(Bloomberg) -- The European Union would be prepared to offer Britain a better trade deal than the one it gave Turkey if it decides to stay in the customs union after Brexit, and would listen to U.K. views on trade policy, according to an EU official.
The official, who spoke on condition of anonymity, said the U.K. would have to give up its autonomy and wouldn’t get a seat at the negotiating table when the EU makes deals with other countries. But it would be possible to establish a U.K.-EU dialog on trade and the EU would take a pragmatic approach to such a setup.
Prime Minister Theresa May is under growing pressure to make a U-turn and keep the U.K. in the customs union after Brexit. Businesses, opposition lawmakers and many in her own party want to remain in the trading regime to prevent disruption to cross-border commerce and also help solve the Irish border issue, a major obstacle in divorce talks.

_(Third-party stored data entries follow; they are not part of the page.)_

(** Terms never decrease along a log. *)
Definition terms_sorted (l : list (LogEntry C)) : Prop :=
  forall (i j : nat) a b, (i <= j)%nat -> l !! i = Some a -> l !! j = Some b -> le_Term a <= le_Term b.

(** A rejected request strictly lowers [nextIndex] of that follower and leaves
    the leader's other bookkeeping alone, given a rejection as [followerHandleLog]
    forms it whose conflicting term is older than the leader's term at
    [PrevLogIndex]. *)
Theorem leaderHandleLog_backs_up rf args reply e :
  log_ok rf -> terms_sorted (log rf) ->
  0 <= aer_ServerId reply < len (nextIndex rf) ->
  go_index (nextIndex rf) (aer_ServerId reply) = Done (aea_PrevLogIndex args + 1) ->
  aer_Success reply = false -> aer_XIndex reply <= aea_PrevLogIndex args ->
  e ∈ log rf -> le_Index e = aea_PrevLogIndex args -> aer_XTerm reply < le_Term e ->
  exists next',
    next' <= aea_PrevLogIndex args
    /\ leaderHandleLog rf args reply =
         Done (rf <| nextIndex := <[Z.to_nat (aer_ServerId reply) := next']> (nextIndex rf) |>).
Proof.
  intros Hok Hsorted Hid Hnext Hfail Hx (i & Hi)%list_elem_of_lookup Hidx Hterm.
  unfold leaderHandleLog. rewrite Hnext. cbn [mbind go_bind].
  destruct (Z.eqb_spec (aea_PrevLogIndex args) (aea_PrevLogIndex args + 1 - 1)); [|lia].
  rewrite Hfail. cbn [negb andb].
  rewrite !go_update_Done by lia. cbn [mbind go_bind mret go_ret].
  destruct (Z.eqb_spec (aer_XTerm reply) (-1)).
  { exists (aer_XIndex reply). done. }
  destruct (lastTermLoop_total (length (log rf)) (log rf) (aer_XTerm reply))
    as (r & -> & [[-> _]|(k & x & -> & Hk & Hxk & Hxt & _)]); [done | |]; cbn [mbind go_bind].
  { change (-1 =? -1) with true. cbn [negb]. exists (aer_XIndex reply). done. }
  destruct (Z.eqb_spec (Z.of_nat k) (-1)); [lia |]. cbn [negb].
  rewrite (go_index_nat _ _ _ Hxk). cbn [mbind go_bind].
  rewrite go_update_Done by lia. cbn [mbind go_bind mret go_ret].
  exists (le_Index x + 1). split; [|done].
  assert (k < i)%nat.
  { destruct (decide (k < i)%nat) as [|Hge]; [done |].
    specialize (Hsorted i k e x ltac:(lia) Hi Hxk). lia. }
  rewrite (Hok _ _ Hxk). rewrite (Hok _ _ Hi) in Hidx. lia.
Qed.
(* ===== verification/RaftNode.v ===== *)
(** The interface of a peer: [Start] and [Make] of [src/raft/raft.go]. *)
From S2P Require Import Prelude Persister RaftTypes RaftTools RaftPersist RaftLog RaftLogFacts.
From S2P Require Import RaftReplication RaftElection RaftAppend RaftSnapshot.

Section node.
Context {C : Type} `{GobCodec C}.
Implicit Types (rf : Raft C).

(** The critical section of [Start].  On a leader the code then unlocks and calls
    [leaderSendAppendEntriesRPC], a later step. *)
Definition Start rf (command : C) : go (Raft C * (Z * Z * bool)) :=
  let isLeader := role rf =? Leader in
  if isLeader then
    let index := match last (log rf) with
                 | Some e => le_Index e + 1
                 | None => snapshotIndex rf + 1
                 end in
    let rf := rf <| log := log rf ++ [mkLogEntry (currentTerm rf) index command] |> in
    let term := currentTerm rf in
    mi ← go_update (matchIndex rf) (me rf) index;
    ni ← go_update (nextIndex rf) (me rf) (index + 1);
    let rf := rf <| matchIndex := mi |> <| nextIndex := ni |> in
    mret (persist rf, (index + 1, term, isLeader))
  else mret (rf, (-1, 0, isLeader)).

(** [putApplyChBuffer] called synchronously by [Make], before the goroutine that
    empties the buffer is started: a full buffer is waited for forever. *)
Definition putBeforeReader rf (msgs : list (ApplyMsg C)) : go (Raft C) :=
  match applyChBuffer rf with
  | [] => mret (rf <| applyChBuffer := msgs |>)
  | _ => Hang "putApplyChBuffer"
  end.

(** The loop that hands over the committed part of the restored log. *)
Fixpoint replayLoop (l : list (LogEntry C)) rf : go (Raft C) :=
  match l with
  | [] => mret rf
  | e :: l' =>
    if commitIndex rf <? le_Index e then mret rf
    else
      rf ← putBeforeReader rf [commandMsg e];
      replayLoop l' rf
  end.

(** The struct once [Make] has assigned its fields: zero values except for those
    assigned before [readPersist].  [now] and [rnd] are the clock and [rand.Intn(100)]. *)
Definition initial (npeers : nat) (id : Z) (ps : Persister) (now rnd : Z) : Raft C :=
  mkRaft npeers ps id 0 0 (-1) [] (-1) (-1) [] [] Follower now (200 + rnd) 0 0 false [] [] [] (-1) 0.

Definition Make (npeers : nat) (id : Z) (ps : Persister) (now rnd : Z) : go (Raft C) :=
  let rf := initial npeers id ps now rnd in
  let rf := readPersist (ReadRaftState ps) rf in
  let rf := readPersistSnapshot (ReadSnapshot ps) rf in
  let rf := rf <| commitIndex := snapshotIndex rf |> in
  let rf := rf <| lastApplied := commitIndex rf |> in
  rf ← (if negb (snapshotIndex rf =? -1)
        then putBeforeReader rf [snapshotMsg rf] else mret rf);
  replayLoop (log rf) rf.
End node.

(** ** Properties *)

Section node_facts.
Context {C : Type} `{GobCodec C}.
Implicit Types (rf : Raft C).

(** [Start] on a leader appends one entry of the current term at the next index,
    reports that index in the service's numbering, keeps the log consecutive, and
    persists before it returns; on any other role it changes nothing and says so. *)
Theorem Start_spec rf command :
  log_ok rf -> 0 <= me rf < len (matchIndex rf) -> length (nextIndex rf) = length (matchIndex rf) ->
  exists rf' index term isLeader,
    Start rf command = Done (rf', (index, term, isLeader))
    /\ (isLeader = true <-> role rf = Leader)
    /\ (isLeader = false -> rf' = rf /\ index = -1 /\ term = 0)
    /\ (isLeader = true ->
        index = lastIndex rf + 2 /\ term = currentTerm rf
        /\ log rf' = log rf ++ [mkLogEntry term (lastIndex rf + 1) command]
        /\ log_ok rf' /\ lastIndex rf' = lastIndex rf + 1 /\ persisted rf'
        /\ matchIndex rf' = <[Z.to_nat (me rf) := lastIndex rf + 1]> (matchIndex rf)
        /\ nextIndex rf' = <[Z.to_nat (me rf) := lastIndex rf + 2]> (nextIndex rf)).
Proof.
  intros Hok Hme Hlen. unfold Start.
  destruct (Z.eqb_spec (role rf) Leader) as [Hr|Hr].
  2: { eexists _, _, _, _. split; [reflexivity |]. repeat split; done. }
  assert (match last (log rf) with Some e => le_Index e + 1 | None => snapshotIndex rf + 1 end
          = lastIndex rf + 1) as ->.
  { pose proof (lastIndex_spec rf Hok) as Hl. unfold lastIndex, getLastLogIndexAndTerm in *.
    destruct (last (log rf)); cbn in Hl; lia. }
  cbn [matchIndex nextIndex me set_field].
  rewrite !go_update_Done by (cbn; lia). go_simpl.
  eexists _, _, _, _. split; [reflexivity |]. split; [done |]. split; [done |]. intros _.
  split; [lia |]. split; [done |]. split; [done |].
  split; [apply consecutive_snoc; [exact Hok | cbn; unfold lastIndex; lia] |].
  split; [unfold lastIndex; cbn; rewrite length_app; cbn; lia |].
  split; [apply persist_persisted |]. split; [done |].
  cbn. by replace (lastIndex rf + 1 + 1) with (lastIndex rf + 2) by lia.
Qed.

(** A peer as [Make] leaves it, except for the buffer. *)
Definition fresh_ok rf : Prop :=
  role rf = Follower /\ commitIndex rf = snapshotIndex rf /\ lastApplied rf = snapshotIndex rf
  /\ pendingPuts rf = [].

(** The peer that [Make] builds from the storage of [old], before it hands anything
    over. *)
Definition restored (npeers : nat) (id : Z) (old : Raft C) (now rnd : Z) : Raft C :=
  mkRaft npeers (persister old) id 0 (currentTerm old) (votedFor old) (log old)
    (snapshotIndex old) (snapshotIndex old) [] [] Follower now (200 + rnd) 0 0 false [] []
    (snapshot old) (snapshotIndex old) (snapshotTerm old).

Lemma Make_restored `{!GobLaws C} npeers id old now rnd :
  persisted old ->
  let r := restored npeers id old now rnd in
  Make npeers id (persister old) now rnd =
    if snapshotIndex old =? -1 then replayLoop (log old) r
    else replayLoop (log old) (r <| applyChBuffer := [snapshotMsg r] |>).
Proof.
  intros Hp r. unfold Make. rewrite readPersist_restores, ReadSnapshot_persisted by done.
  unfold readPersistSnapshot.
  match goal with |- context [set_field lastApplied ?f ?x] =>
    replace (set_field lastApplied f x) with r by reflexivity end.
  change (snapshotIndex r) with (snapshotIndex old).
  destruct (snapshotIndex old =? -1); reflexivity.
Qed.

(** Nothing in a well-formed log is covered by the snapshot. *)
Lemma replayLoop_ok rf old :
  log_ok old -> commitIndex rf = snapshotIndex old -> replayLoop (log old) rf = Done rf.
Proof.
  unfold log_ok. intros Hok Hc. destruct (log old) as [|e l]; [done |].
  cbn [replayLoop]. rewrite Hc. apply consecutive_cons in Hok as [Hi _].
  by destruct (Z.ltb_spec (snapshotIndex old) (le_Index e)); [|lia].
Qed.

(** C18: a restart loses nothing that was persisted: [Make] on the storage of a
    well-formed peer returns (its two hand-over loops cannot block), restores term,
    vote, log and snapshot, starts as a follower whose commit index is the snapshot's,
    and queues the snapshot, if there is one, as the only message. *)
Theorem Make_restores `{!GobLaws C} npeers id old now rnd :
  log_ok old -> persisted old ->
  exists rf, Make npeers id (persister old) now rnd = Done rf
    /\ fresh_ok rf /\ peers rf = npeers /\ me rf = id /\ dead rf = 0
    /\ currentTerm rf = currentTerm old /\ votedFor rf = votedFor old /\ log rf = log old
    /\ snapshotIndex rf = snapshotIndex old /\ snapshotTerm rf = snapshotTerm old
    /\ snapshot rf = snapshot old /\ log_ok rf /\ persisted rf
    /\ applyChBuffer rf = (if snapshotIndex old =? -1 then [] else [snapshotMsg rf]).
Proof.
  intros Hok Hp. rewrite Make_restored by done. cbn zeta.
  destruct (snapshotIndex old =? -1); rewrite replayLoop_ok by done;
    eexists; (split; [reflexivity |]); cbn; repeat split; solve [done | apply Hok | apply Hp].
Qed.

(** If the stored log still holds an
    entry that its snapshot covers, [Make] never returns: the snapshot fills the
    buffer, and the entry is waited for with no reader started yet. *)
Theorem Make_hangs `{!GobLaws C} npeers id old now rnd e l :
  persisted old -> snapshotIndex old <> -1 -> log old = e :: l ->
  le_Index e <= snapshotIndex old ->
  Make npeers id (persister old) now rnd = Hang "putApplyChBuffer".
Proof.
  intros Hp Hne Hl Hle. rewrite Make_restored by done. cbn zeta.
  destruct (Z.eqb_spec (snapshotIndex old) (-1)); [done |]. rewrite Hl. cbn.
  by destruct (Z.ltb_spec (snapshotIndex old) (le_Index e)); [lia |].
Qed.

(** A peer that starts on an empty storage. *)
Definition fresh (npeers : nat) (id now rnd : Z) : Raft C := initial npeers id MakePersister now rnd.

Lemma Make_fresh npeers id now rnd :
  Make npeers id MakePersister now rnd = Done (fresh npeers id now rnd).
Proof. reflexivity. Qed.

(** A candidate that learns of a newer term
    from a vote reply adopts it in memory only; a restart right after it comes back
    with the old term. *)
Theorem response_term_not_persisted `{!GobLaws C} rf args reply now rnd :
  log_ok rf -> persisted rf -> role rf = Candidate ->
  currentTerm rf <= rva_Term args -> currentTerm rf < rvr_Term reply ->
  exists rf' rf'', RequestVoteResponseHandler rf args reply = (rf', false)
    /\ currentTerm rf' = rvr_Term reply
    /\ Make (peers rf) (me rf) (persister rf') now rnd = Done rf''
    /\ currentTerm rf'' = currentTerm rf /\ currentTerm rf'' < currentTerm rf'.
Proof.
  intros Hok Hp Hr Ha Hlt. unfold RequestVoteResponseHandler. rewrite Hr. cbn [negb].
  destruct (Z.ltb_spec (rvr_Term reply) (currentTerm rf)); [lia |].
  destruct (Z.ltb_spec (rva_Term args) (currentTerm rf)); [lia |].
  destruct (Z.ltb_spec (currentTerm rf) (rvr_Term reply)); [|lia].
  pose proof (toFollower_frame (rvr_Term reply) rf) as (_ & _ & _ & _ & _ & _ & Hps & _).
  pose proof (toFollower_term (rvr_Term reply) rf) as Ht.
  exists (toFollower (rvr_Term reply) rf). rewrite Hps, Ht.
  rewrite Make_restored by done. cbn zeta.
  destruct (snapshotIndex rf =? -1); rewrite replayLoop_ok by done;
    eexists; split; [done | | done |]; (split; [lia |]); (split; [reflexivity |]); cbn; lia.
Qed.
End node_facts.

The prime minister chairs a meeting on Wednesday of key ministers, and they are expected to discuss what kind of future relationship the U.K. will seek with the EU after the split. May’s inner circle thinks she could be forced to accept staying in the customs union, as Parliament gears up for a vote on the issue as soon as next month. But if she caves, she risks a leadership challenge from the most enthusiastic Brexit supporters in her party.
Better Than Turkey
The most cited model of a customs union is the one the EU has with Turkey, and it has many flaws. Turkey has to open its markets to countries the EU cuts deals with, even though it has had no say in the negotiation. That would leave the U.K. vulnerable to having its interests sold out by EU negotiators who aren’t concerned about protecting British interests.
Staying in the trading bloc also risks a domestic political crisis as Brexit backers in May’s Cabinet have long said that being able to strike new trade deals independently from the EU is a major benefit of Brexit. Staying in the customs union would mean Britain effectively outsources its trade policy on goods, though it could still go its own way on services.
While it would help business with international sales and supply chains, it falls far short of staying in the single market. The flipside is that in the trade-off of Brexit talks, the U.K. would still be able to keep its pledge to end freedom of movement, which wouldn’t be possible if it stayed in the single market.